Task goal:
Within the listing below, how many lines contain the word "tool"? Answer with the number only.
────
(** * Music separator API: the separation runner and the upload handler

    A shallow embedding of [run_separation.py] and [main.py].

    The two Python modules are glue around an external command-line tool.
    Everything they observe of the outside world is made explicit here:
    - the file system is a finite map from path strings to nodes;
    - [print] appends a line to a console log;
    - [subprocess.run] appends the command to a list of spawned commands
      and asks a host description what the tool did;
    - Python exceptions are the [Raise] outcome of a small state and
      exception monad.

    Python [str] values are modelled as [string]: sequences of code points
    below 256.  [pathlib] is modelled as [PurePosixPath] (CPython 3.8-3.12)
    over a file system without symbolic links and without [..] resolution.
    A lookup of a path that is not among the files may fail with an error
    of the operating system, which [Path.exists] raises again unless it is
    one of those it ignores. *)

From Stdlib Require Import String Ascii List ZArith Lia Bool DecimalString.
From stdpp Require Import base option list strings gmap.

Local Open Scope string_scope.
Local Open Scope list_scope.

(** ** Python [str] methods used by the sources *)

Module PyStr.

(** [c in chars] for a one-character [c]. *)
Fixpoint mem (c : ascii) (chars : string) : bool :=
  match chars with
  | EmptyString => false
  | String d rest => Ascii.eqb c d || mem c rest
  end.

(** [needle in hay]. *)
Fixpoint contains (needle hay : string) : bool :=
  String.prefix needle hay
  || match hay with
     | EmptyString => false
     | String _ hay' => contains needle hay'
     end.

(** [s.split(sep)] for a one-character separator: empty fields are kept
    and the result is never empty. *)
Fixpoint split (sep : ascii) (s : string) : list string :=
  match s with
  | EmptyString => [EmptyString]
  | String c s' =>
      if Ascii.eqb c sep then EmptyString :: split sep s'
      else match split sep s' with
           | [] => [String c EmptyString]
           | field :: fields => String c field :: fields
           end
  end.

(** The line boundaries of [str.splitlines] among code points below 256:
    LF, VT, FF, CR, FS, GS, RS and NEL.  CR LF counts as one boundary. *)
Definition is_linebreak (c : ascii) : bool :=
  let n := nat_of_ascii c in
  Nat.eqb n 10 || Nat.eqb n 11 || Nat.eqb n 12 || Nat.eqb n 13
  || Nat.eqb n 28 || Nat.eqb n 29 || Nat.eqb n 30 || Nat.eqb n 133.

Definition CR : ascii := ascii_of_nat 13.
Definition LF : ascii := ascii_of_nat 10.

(** [s.splitlines()]: no empty last line after a final boundary. *)
Fixpoint splitlines (s : string) : list string :=
  match s with
  | EmptyString => []
  | String c s' =>
      if is_linebreak c then
        match s' with
        | String d s'' =>
            if Ascii.eqb c CR && Ascii.eqb d LF
            then EmptyString :: splitlines s''
            else EmptyString :: splitlines s'
        | EmptyString => [EmptyString]
        end
      else match splitlines s' with
           | [] => [String c EmptyString]
           | line :: lines => String c line :: lines
           end
  end.

(** [s.lstrip(chars)], [s.rstrip(chars)] and [s.strip(chars)]. *)
Fixpoint lstrip (chars s : string) : string :=
  match s with
  | EmptyString => EmptyString
  | String c s' => if mem c chars then lstrip chars s' else s
  end.

Fixpoint rstrip (chars s : string) : string :=
  match s with
  | EmptyString => EmptyString
  | String c s' =>
      match rstrip chars s' with
      | EmptyString => if mem c chars then EmptyString else String c EmptyString
      | kept => String c kept
      end
  end.

Definition strip (chars s : string) : string := lstrip chars (rstrip chars s).

(** Every character of [s] is one of [chars]. *)
Fixpoint all_in (chars s : string) : bool :=
  match s with
  | EmptyString => true
  | String c s' => mem c chars && all_in chars s'
  end.

(** [s[0]] and [s[-1]], for a non-empty [s]. *)
Definition first_char (s : string) : option ascii :=
  match s with
  | EmptyString => None
  | String c _ => Some c
  end.

Fixpoint last_char (s : string) : option ascii :=
  match s with
  | EmptyString => None
  | String c s' =>
      match last_char s' with
      | Some d => Some d
      | None => Some c
      end
  end.

(** [xs[-1]] on a list of strings known to be non-empty. *)
Definition last_item (xs : list string) : string := List.last xs EmptyString.

(** [s.rfind(c)] for a one-character [c]; [None] stands for [-1]. *)
Fixpoint rfind (c : ascii) (s : string) : option nat :=
  match s with
  | EmptyString => None
  | String d s' =>
      match rfind c s' with
      | Some i => Some (S i)
      | None => if Ascii.eqb d c then Some 0 else None
      end
  end.

(** [s.startswith(p)]. *)
Definition startswith (p s : string) : bool := String.prefix p s.

(** [sep.join(xs)]. *)
Fixpoint join (sep : string) (xs : list string) : string :=
  match xs with
  | [] => EmptyString
  | [x] => x
  | x :: rest => x +:+ sep +:+ join sep rest
  end.

(** [str(n)] for an integer. *)
Definition of_Z (n : Z) : string := NilZero.string_of_int (Z.to_int n).

End PyStr.

(** ** [pathlib.PurePosixPath] *)

Module Pathlib.

(** A path is its root ([""], ["/"] or ["//"]) and the components after
    the root; empty components and ["."] components are dropped when a
    string is parsed, [".."] components are kept. *)
Record Path := mkPath { root : string; tail : list string }.

Definition parse_root (s : string) : string :=
  if PyStr.startswith "/" s then
    if PyStr.startswith "//" s && negb (PyStr.startswith "///" s)
    then "//" else "/"
  else "".

Definition kept_component (x : string) : bool :=
  negb (String.eqb x "") && negb (String.eqb x ".").

Definition parse_tail (s : string) : list string :=
  List.filter kept_component (PyStr.split "/" s).

(** [Path(s)] *)
Definition of_str (s : string) : Path := mkPath (parse_root s) (parse_tail s).

(** [p / s]: an absolute right operand replaces the left one. *)
Definition joinpath (p : Path) (s : string) : Path :=
  if PyStr.startswith "/" s then of_str s
  else mkPath (root p) (tail p ++ parse_tail s).

(** [str(p)] *)
Definition to_str (p : Path) : string :=
  match root p, tail p with
  | EmptyString, [] => "."
  | r, t => r +:+ PyStr.join "/" t
  end.

(** [p.name] *)
Definition name (p : Path) : string := List.last (tail p) "".

(** [p.stem]: the name without its last suffix; a leading or a final dot
    starts no suffix. *)
Definition stem (p : Path) : string :=
  let n := name p in
  match PyStr.rfind "." n with
  | Some i => if Nat.ltb 0 i && Nat.ltb i (String.length n - 1)
              then String.substring 0 i n else n
  | None => n
  end.

(** [p.parent] *)
Definition parent (p : Path) : Path := mkPath (root p) (removelast (tail p)).
(** The loop counts the samples whose predicted label is their label. *)
Lemma correct_count_matches outputs labels n :
  (n <= length outputs)%nat -> (n <= length labels)%nat ->
  correct_count outputs labels n = Z.of_nat (matches (take n outputs) (take n labels)).
Proof.
  intros Ho Hl. induction n as [|n IH]; [reflexivity|].
  rewrite correct_count_S, IH by lia.
  destruct (lookup_lt_is_Some_2 outputs n) as [o Hon]; [lia|].
  destruct (lookup_lt_is_Some_2 labels n) as [l Hln]; [lia|].
  rewrite (take_S_r _ _ o), (take_S_r _ _ l) by done.
  unfold matches, count_step.
  rewrite zip_with_app by (rewrite !length_take; lia).
  rewrite list.filter_app, length_app. simpl zip_with.
  rewrite (read_lookup _ _ _ Hon), Hln.
  change (default 0 (Some l)) with l.
  rewrite filter_cons, filter_nil. cbn [fst snd].
  destruct (Z.eqb_spec (predicted_label o) l) as [E|E].
  - rewrite decide_True by (by apply bool_decide_pack). cbn [length]. lia.
  - rewrite decide_False by (by rewrite bool_decide_spec). cbn [length]. lia.
Qed.

Lemma correct_count_bounds outputs labels n :
  0 <= correct_count outputs labels n <= Z.of_nat n.
Proof.
  induction n as [|n IH]; [done|]. rewrite correct_count_S.
  destruct (count_step_cases outputs labels n (correct_count outputs labels n))
    as [-> | ->]; lia.
Qed.
(** C5. When the fetch fails in any of its three ways (the command is
    rejected, it wrote to its error stream, or its trimmed output is empty),
    [getToken] returns [null] without throwing, the cached token is cleared
    and the expiry is reset to 0; the next call, at any time and under any
    configuration, hands a fresh fetch to the shell. *)
Theorem getToken_failure_clears_cache shell proxyConfig now w :
  cache_miss now w →
  fetch_failure
    (shell (List.length (execLog w))
       (token_command (cloudflaredAppUrl proxyConfig))) →
  (getToken shell proxyConfig now w).1 = inr None ∧
  cachedToken (getToken shell proxyConfig now w).2 = None ∧
  tokenExpiry (getToken shell proxyConfig now w).2 = Num 0 ∧
  ∀ proxyConfig' now',
    execLog
      (getToken shell proxyConfig' now' (getToken shell proxyConfig now w).2).2 =
      (execLog (getToken shell proxyConfig now w).2 ++
       [token_command (cloudflaredAppUrl proxyConfig')])%list.
Proof.
  intros Hmiss Hf.
  pose proof (cache_miss_test _ _ Hmiss) as Htest.
  rewrite (getToken_miss_failure shell proxyConfig now w Htest Hf). simpl.
  repeat split; auto.
  intros cfg' now'.
  match goal with |- context [getToken _ _ _ ?w1] => set (w1' := w1) end.
  assert (truthy_opt (cachedToken w1') && lt (Num now') (tokenExpiry w1') = false)
    as Htest' by reflexivity.
  destruct (fetch_outcome
              (shell (List.length (execLog w1'))
                 (token_command (cloudflaredAppUrl cfg'))))
    as [Hf'|[token Hs]].
  - by rewrite (getToken_miss_failure shell cfg' now' w1' Htest' Hf').
  - by rewrite (getToken_miss_success shell cfg' now' w1' token Htest' Hs).
Qed.
(** The place of a character in the base64 alphabet. *)
Fixpoint index_in (c : ascii) (alphabet : string) (at_ : N) : option N :=
  match alphabet with
  | EmptyString => None
  | String a rest => if Ascii.eqb c a then Some at_ else index_in c rest (at_ + 1)
  end.

Definition b64_index (c : ascii) : option N := index_in c b64_alphabet 0.

(** The three bytes held by four base64 digits. *)
Definition b64_bytes (v1 v2 v3 v4 : N) : option (list byte) :=
  match Byte.of_N (v1 * 4 + v2 / 16),
        Byte.of_N ((v2 mod 16) * 16 + v3 / 4),
        Byte.of_N ((v3 mod 4) * 64 + v4) with
  | Some a, Some b, Some c => Some [a; b; c]
  | _, _, _ => None
  end%N.

(** What the receiving end does with the encoded image: base64 text read
    back four characters at a time, strictly after RFC 4648 (padding only
    in the last group, nothing outside the alphabet). *)
Fixpoint b64decode (text : string) : option (list byte) :=
  match text with
  | EmptyString => Some []
  | String c1 (String c2 (String c3 (String c4 rest))) =>
      match b64_index c1, b64_index c2, b64_index c3, b64_index c4 with
      | Some v1, Some v2, Some v3, Some v4 =>
          match b64_bytes v1 v2 v3 v4, b64decode rest with
          | Some group, Some bytes => Some (group ++ bytes)
          | _, _ => None
          end
      | Some v1, Some v2, Some v3, None =>
          if Ascii.eqb c4 "=" && String.eqb rest "" && (v3 mod 4 =? 0)%N then
            match b64_bytes v1 v2 v3 0 with
            | Some [a; b; _] => Some [a; b]
            | _ => None
            end
          else None
      | Some v1, Some v2, None, None =>
          if Ascii.eqb c3 "=" && Ascii.eqb c4 "=" && String.eqb rest ""
             && (v2 mod 16 =? 0)%N then
            match b64_bytes v1 v2 0 0 with
            | Some [a; _; _] => Some [a]
            | _ => None
            end
          else None
      | _, _, _, _ => None
      end
  | _ => None
  end.

(** The characters that may occur in base64 text. *)
Definition b64_chars : list ascii :=
  list_ascii_of_string (b64_alphabet ++ "=").

(** ** The ways a call can end *)

(** The exceptions named by the second [except] clause. *)
Definition caught (e : exn) : Prop :=
  match e with
  | RequestException | JSONDecodeError | KeyError _ => True
  | _ => False
  end.

(** What the attempt that ends the loop emits and yields, given the reply
    [r] to its request: a 403, a caught failure, a decoded payload, or an
    exception that no clause names, raised while the envelope is read or by
    the decoder. *)
Inductive last_attempt {RT : Runtime} (request : pyval) (r : reply)
  : list event -> pyresult pyval -> Prop :=
| last_forbidden text :
    r = Reply 403 text ->
    last_attempt request r
      [Post MODEL_URL request; StError Forbidden403] (Ok PNone)
| last_failed e :
    caught e ->
    last_attempt request r
      [Post MODEL_URL request; StError (CallFailed e)] (Ok PNone)
| last_success v :
    decoded_from r v ->
    last_attempt request r [Post MODEL_URL request] (Ok v)
| last_escaped e :
    e = IndexError \/ e = TypeError ->
    last_attempt request r [Post MODEL_URL request] (Raise e)
| last_refused e :
    e = ValueError \/ e = RecursionError ->
    last_attempt request r [Post MODEL_URL request] (Raise e).

(** ** The loop, one attempt at a time *)

Section ClientFacts.

Context {RT : Runtime}.
Variable backend : nat -> reply.

Lemma attempt_retry request retries i delay n :
  retryable (backend n) ->
  attempt backend request retries i delay n
  = ([Post MODEL_URL request; StWarning (Retrying delay (i + 1) retries); Sleep delay],
     S n, Ok (Continues (delay * 2))).
Proof.
  intros (s & text & Hr & Hs & H403).
  unfold attempt, catch, bind, requests_post, raise_for_status. rewrite Hr. cbn.
  replace ((400 <=? s) && (s <? 600)) with true
    by (symmetry; apply andb_true_iff; split; [apply Z.leb_le | apply Z.ltb_lt]; lia).
  cbn. replace (s =? 403) with false by (symmetry; apply Z.eqb_neq; assumption).
  reflexivity.
Qed.

Lemma attempt_forbidden request retries i delay n text :
  backend n = Reply 403 text ->
  attempt backend request retries i delay n
  = ([Post MODEL_URL request; StError Forbidden403], S n, Ok (Returns PNone)).
Proof.
  intros Hr. unfold attempt, catch, bind, requests_post, raise_for_status.
  rewrite Hr. reflexivity.
Qed.

Lemma attempt_no_reply request retries i delay n :
  backend n = NoReply ->
  attempt backend request retries i delay n
  = ([Post MODEL_URL request; StError (CallFailed RequestException)], S n,
     Ok (Returns PNone)).
Proof.
  intros Hr. unfold attempt, catch, bind, requests_post. rewrite Hr. reflexivity.
Qed.

Lemma status_passes s :
  ~ 400 <= s < 600 -> (400 <=? s) && (s <? 600) = false.
Proof.
  intros H. apply andb_false_iff.
  destruct (Z.leb_spec 400 s); [right; apply Z.ltb_ge; lia | left; reflexivity].
Qed.

Ltac run_attempt Hr Hs Hj :=
  unfold attempt, catch, bind, requests_post, raise_for_status, response_json, lift;
  rewrite Hr; cbn; rewrite (status_passes _ Hs); cbn; rewrite Hj; cbn.

Lemma attempt_bad_body request retries i delay n s text :
  backend n = Reply s text ->
  ~ 400 <= s < 600 ->
  json_loads text = Raise JSONDecodeError ->
  attempt backend request retries i delay n
  = ([Post MODEL_URL request; StError (CallFailed JSONDecodeError)], S n,
     Ok (Returns PNone)).
Proof.
  intros Hr Hs Hj. run_attempt Hr Hs Hj. reflexivity.
Qed.

Lemma attempt_key_error request retries i delay n s text envelope k :
  backend n = Reply s text ->
  ~ 400 <= s < 600 ->
  json_loads text = Ok envelope ->
  envelope_text envelope = Raise (KeyError k) ->
  attempt backend request retries i delay n
  = ([Post MODEL_URL request; StError (CallFailed (KeyError k))], S n,
     Ok (Returns PNone)).
Proof.
  intros Hr Hs Hj He. run_attempt Hr Hs Hj. rewrite He. reflexivity.
Qed.

Lemma attempt_bad_payload request retries i delay n s text envelope payload_text :
  backend n = Reply s text ->
  ~ 400 <= s < 600 ->
  json_loads text = Ok envelope ->
  envelope_text envelope = Ok (PStr payload_text) ->
  json_loads payload_text = Raise JSONDecodeError ->
  attempt backend request retries i delay n
  = ([Post MODEL_URL request; StError (CallFailed JSONDecodeError)], S n,
     Ok (Returns PNone)).
Proof.
  intros Hr Hs Hj He Hp. run_attempt Hr Hs Hj. rewrite He. cbn. rewrite Hp.
  reflexivity.
Qed.

Lemma attempt_success request retries i delay n s text envelope payload_text v :
  backend n = Reply s text ->
  ~ 400 <= s < 600 ->
  json_loads text = Ok envelope ->
  envelope_text envelope = Ok (PStr payload_text) ->
  json_loads payload_text = Ok v ->
  attempt backend request retries i delay n
  = ([Post MODEL_URL request], S n, Ok (Returns v)).
Proof.
  intros Hr Hs Hj He Hp. run_attempt Hr Hs Hj. rewrite He. cbn. rewrite Hp.
  reflexivity.
Qed.

(** [IndexError] and [TypeError] are named by no [except] clause. *)
Lemma attempt_escapes request retries i delay n s text envelope e :
  backend n = Reply s text ->
  ~ 400 <= s < 600 ->
  json_loads text = Ok envelope ->
  envelope_text envelope = Raise e ->
  e = IndexError \/ e = TypeError ->
  attempt backend request retries i delay n
  = ([Post MODEL_URL request], S n, Raise e).
Proof.
  intros Hr Hs Hj He Hk. run_attempt Hr Hs Hj. rewrite He.
  destruct Hk; subst e; reflexivity.
Qed.

(** Nor are the [ValueError] and the [RecursionError] of the decoder, on
    the body or on the text payload. *)
Lemma attempt_body_refused request retries i delay n s text e :
  backend n = Reply s text ->
  ~ 400 <= s < 600 ->
  json_loads text = Raise e ->
  e = ValueError \/ e = RecursionError ->
  attempt backend request retries i delay n
  = ([Post MODEL_URL request], S n, Raise e).
Proof.
  intros Hr Hs Hj Hk. run_attempt Hr Hs Hj.
  destruct Hk; subst e; reflexivity.
Qed.

Lemma attempt_payload_refused request retries i delay n s text envelope
    payload_text e :
  backend n = Reply s text ->
  ~ 400 <= s < 600 ->
  json_loads text = Ok envelope ->
  envelope_text envelope = Ok (PStr payload_text) ->
  json_loads payload_text = Raise e ->
  e = ValueError \/ e = RecursionError ->
  attempt backend request retries i delay n
  = ([Post MODEL_URL request], S n, Raise e).
Proof.
  intros Hr Hs Hj He Hp Hk. run_attempt Hr Hs Hj. rewrite He. cbn. rewrite Hp.
  destruct Hk; subst e; reflexivity.
Qed.

(** [k] retried attempts, then the rest of the loop. *)
Lemma attempts_retry request retries k :
  forall todo i delay n,
    (forall j, (j < k)%nat -> retryable (backend (n + j)%nat)) ->
    attempts backend request retries (k + todo) i delay n
    = let '(ev, n', r) :=
        attempts backend request retries todo (i + Z.of_nat k)
          (delay * 2 ^ Z.of_nat k) (n + k)%nat in
      (retry_trace request retries k i delay ++ ev, n', r).
Proof.
  induction k as [| k IH]; intros todo i delay n H.
  - cbn [Nat.add retry_trace app Z.of_nat]. rewrite Z.add_0_r, Z.mul_1_r, Nat.add_0_r.
    destruct (attempts backend request retries todo i delay n) as [[ev n'] r].
    reflexivity.
  - cbn [Nat.add attempts]. unfold bind at 1.
    rewrite attempt_retry by (specialize (H 0%nat); rewrite Nat.add_0_r in H; apply H; lia).
    rewrite IH.
    + replace (i + 1 + Z.of_nat k) with (i + Z.of_nat (S k)) by lia.
      replace (delay * 2 * 2 ^ Z.of_nat k) with (delay * 2 ^ Z.of_nat (S k))
        by (rewrite Nat2Z.inj_succ, Z.pow_succ_r by lia; ring).
      replace (S n + k)%nat with (n + S k)%nat by lia.
      destruct (attempts backend request retries todo (i + Z.of_nat (S k))
                  (delay * 2 ^ Z.of_nat (S k)) (n + S k)%nat) as [[ev n'] r].
      reflexivity.
    + intros j Hj. replace (S n + j)%nat with (n + S j)%nat by lia. apply H. lia.
Qed.

End ClientFacts.

(** ** Facts about traces *)

Lemma count_posts_app t1 t2 :
  count_posts (t1 ++ t2) = (count_posts t1 + count_posts t2)%nat.
Proof.
  unfold count_posts. rewrite filter_app, length_app. reflexivity.
Qed.

Lemma sleeps_app t1 t2 : sleeps (t1 ++ t2) = sleeps t1 ++ sleeps t2.
Proof.
  induction t1 as [| e t1 IH]; [reflexivity |].
  destruct e; cbn; rewrite IH; reflexivity.
Qed.

Lemma count_posts_retry_trace request retries k :
  forall i delay, count_posts (retry_trace request retries k i delay) = k.
Proof.
  induction k as [| k IH]; intros i delay; [reflexivity |].
  cbn [retry_trace]. unfold count_posts in *. cbn. rewrite IH. reflexivity.
Qed.

Lemma sleeps_retry_trace request retries k :
  forall i delay,
    sleeps (retry_trace request retries k i delay)
    = map (fun j => delay * 2 ^ Z.of_nat j) (seq 0 k).
Proof.
  induction k as [| k IH]; intros i delay; [reflexivity |].
  cbn [retry_trace sleeps seq map]. rewrite IH, <- seq_shift, map_map.
  f_equal; [cbn; lia |].
  apply map_ext. intros j. rewrite Nat2Z.inj_succ, Z.pow_succ_r by lia. ring.
Qed.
────
Written solution:
2